● **EXERCISE DATA**:
━━━━━━━━━━

(* ===== verification/RandomizedFacts.v ===== *)
(** * What holds of every randomized specification, and of the roller

    A Hoare-style predicate [returns] on the computations of Randomized.v carries the
    proofs: a specification that the generator makes is a shuffle of the extensions
    of some [choices]; what is true of all choices is then shown of the list before
    it is shuffled. *)

From S2P Require Import Prelude Cryptobyte Common Config Negotiation Codec Buffer KeySchedule Names Messages Ticket Public Extensions Marshal Shuffle Parrots ParrotFacts Session Preset Randomized.

Section Facts.
Context {R : Random} {Rok : RandomOk R} {X : X509}.
#[local] Existing Instance Rand_ret.
#[local] Existing Instance Rand_bind.

(** Whatever the stream, [m] returns a value of [Q]. *)
Definition returns {A} (m : Rand A) (Q : A -> Prop) : Prop := forall p, Q (m p).2.

Lemma returns_ret {A} (a : A) (Q : A -> Prop) : Q a -> returns (ret a) Q.
Proof. by intros H p. Qed.
Lemma returns_bind {A B} (m : Rand A) (k : A -> Rand B) P Q : returns m P -> (forall a, P a -> returns (k a) Q) -> returns (bind m k) Q.
Proof. intros Hm Hk p. unfold bind. specialize (Hm p). destruct (m p) as [p' a]. by apply Hk. Qed.
Lemma returns_any {A} (m : Rand A) : returns m (fun _ => True).
Proof. done. Qed.
Lemma returns_coin {B} w (k : bool -> Rand B) Q : (forall b, returns (k b) Q) -> returns (bind (FlipWeightedCoin w) k) Q.
Proof. intros H. eapply returns_bind; [apply returns_any|]. intros b _. apply H. Qed.
(** The blocks of an encoded inner hello with a session, and those of the same hello
    with other binders. *)
Lemma encode_binders m outerExts maxName encoded : m.(pskIdentities) <> [] ->
  encodeInnerClientHelloReorderOuterExts m maxName (Some outerExts) = Ret (inr encoded) ->
  exists vr cs cm x ib n, len vr = 34 /\ len cs < 2 ^ 16 /\ len cm < 2 ^ 8 /\ Forall wf_ext x /\ len ib < 2 ^ 16 /\ binders_ok m.(pskBinders) /\
    len (enc_exts (x ++ [psk_block ib m.(pskBinders)])) < 2 ^ 16 /\ encoded = encoding vr cs cm (x ++ [psk_block ib m.(pskBinders)]) n /\
    forall bs, same_lengths m.(pskBinders) bs ->
      encodeInnerClientHelloReorderOuterExts (set_original None (set_pskBinders bs m)) maxName (Some outerExts) =
        Ret (inr (encoding vr cs cm (x ++ [psk_block ib bs]) n)).
Proof.
  intros Hid. unfold encodeInnerClientHelloReorderOuterExts, marshalMsgReorderOuterExts, res_bind.
  destruct (fixed_pre_blocks m outerExts) as (o & Eo & Ho).
  assert (Ex : forall bs, ech_fixed_exts (set_original None (set_pskBinders bs m)) outerExts NewBuilder = ech_fixed_exts (set_pskBinders bs m) outerExts NewBuilder) by done.
  destruct (Bytes (ech_fixed_exts m outerExts NewBuilder)) as [|z] eqn:Ez; [done|].
  assert (Ez' : Bytes (ech_fixed_exts (set_original None (set_pskBinders m.(pskBinders) m)) outerExts NewBuilder) = inr z) by (by destruct m).
  apply (fixed_exts_psk _ _ _ _ o Hid Eo) in Ez'. apply oapp_Some in Ez' as (zp & zk & -> & Hk & ->). destruct (Ho zp eq_refl) as (x & -> & Hx).
  apply oext_Some in Hk as (d & Hd & Hdl & ->). apply psk_body_inv in Hd as (Hb & ib & Hi & -> & Hbody).
  change [(extensionPreSharedKey, enc_lp 2 ib ++ binder_bytes m.(pskBinders))] with [psk_block ib m.(pskBinders)] in *. rewrite <- enc_exts_app in *.
  assert (Hz : forall b, 0 < len (enc_exts (x ++ [psk_block ib b]))).
  { intros b. rewrite enc_exts_app, len_app. pose proof (len_nonneg (enc_exts x)). unfold enc_exts at 2. cbn [map concat]. rewrite app_nil_r, len_enc_ext. pose proof (len_nonneg (psk_block ib b).2). lia. }
  destruct (buildClientHello m true _) as [|h] eqn:Eh; [done|]. apply build_inner in Eh as [[F1 F2 F3 F4 F5] ->]; [|apply Hz].
  assert (Hfrom : forall w (y : bytes), from ((be 1 typeClientHello ++ be 3 w) ++ y) 4 = Ret y) by (intros w y; rewrite from_app by (by autorewrite with cb); done).
  rewrite Hfrom. cbn [obind]. destruct (make _) as [|pad] eqn:Ep; [done|]. cbn [obind]. intros Hq. apply Ret_inj, (inj inr) in Hq. subst encoded.
  pose proof Ep as Ep'. unfold make in Ep'. destruct (0 <=? _); [|done]. apply Ret_inj in Ep' as <-.
  match type of Ep with _ = Ret (replicate ?k _) => set (n := k) in * end.
  exists (be 2 m.(vers) ++ m.(random)), (enc_u16s m.(cipherSuites)), m.(compressionMethods), x, ib, n.
  split; [by rewrite len_app, len_be, F1|]. split; [exact F2|]. split; [exact F3|]. split; [exact Hx|]. split; [exact Hi|]. split; [exact Hb|]. split; [exact F4|].
  split; [unfold encoding, inner_body; by rewrite <- !app_assoc|]. intros bs Hf. destruct (same_binders_ok _ _ Hf Hb) as [Hb' Hlen].
  assert (Hl2 : len (enc_exts (x ++ [psk_block ib bs])) = len (enc_exts (x ++ [psk_block ib m.(pskBinders)]))).
  { rewrite !enc_exts_app, !len_app. unfold enc_exts at 2 4. cbn [map concat]. rewrite !app_nil_r, !len_enc_ext. unfold psk_block. cbn [snd]. rewrite !len_app. lia. }
  assert (Hl3 : len (inner_body m (enc_exts (x ++ [psk_block ib bs]))) = len (inner_body m (enc_exts (x ++ [psk_block ib m.(pskBinders)])))).
  { unfold inner_body, enc_lp. rewrite !len_app, !len_be. lia. }
  assert (Bytes (ech_fixed_exts (set_original None (set_pskBinders bs m)) outerExts NewBuilder) = inr (enc_exts (x ++ [psk_block ib bs]))) as ->.
  { apply (fixed_exts_psk _ _ _ _ (Some (enc_exts x)) Hid Eo). rewrite (Hbody bs Hb'), enc_exts_app. apply oapp_Some. do 2 eexists. split; [done|]. split; [|done].
    apply oext_Some. eexists. split; [done|]. split; [|done]. rewrite len_app, Hlen, <- len_app. exact Hdl. }
  change (buildClientHello (set_original None (set_pskBinders bs m)) true) with (buildClientHello m true).
  assert (buildClientHello m true (enc_exts (x ++ [psk_block ib bs])) = inr ((be 1 typeClientHello ++ be 3 (len (inner_body m (enc_exts (x ++ [psk_block ib bs]))))) ++
    inner_body m (enc_exts (x ++ [psk_block ib bs])))) as -> by (apply build_inner; [apply Hz|]; split; [|done]; constructor; try done; [by rewrite Hl2|by rewrite Hl3]).
  rewrite Hfrom. cbn [obind]. change (serverName (set_original None (set_pskBinders bs m))) with (serverName m). rewrite Hl3, Ep. cbn [obind].
  unfold encoding, inner_body. by rewrite <- !app_assoc.
Qed.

━━━━━━━━━━

● **DIRECTIONS FOR THIS TASK**: Of the entries above, repeat exactly the lines from the line with "From S2P Require" through the line with "Proof. by intros H p. Qed.", both of them included.

● **YOUR SOLUTION**:
From S2P Require Import Prelude Cryptobyte Common Config Negotiation Codec Buffer KeySchedule Names Messages Ticket Public Extensions Marshal Shuffle Parrots ParrotFacts Session Preset Randomized.

Section Facts.
Context {R : Random} {Rok : RandomOk R} {X : X509}.
#[local] Existing Instance Rand_ret.
#[local] Existing Instance Rand_bind.

(** Whatever the stream, [m] returns a value of [Q]. *)
Definition returns {A} (m : Rand A) (Q : A -> Prop) : Prop := forall p, Q (m p).2.

Lemma returns_ret {A} (a : A) (Q : A -> Prop) : Q a -> returns (ret a) Q.
Proof. by intros H p. Qed.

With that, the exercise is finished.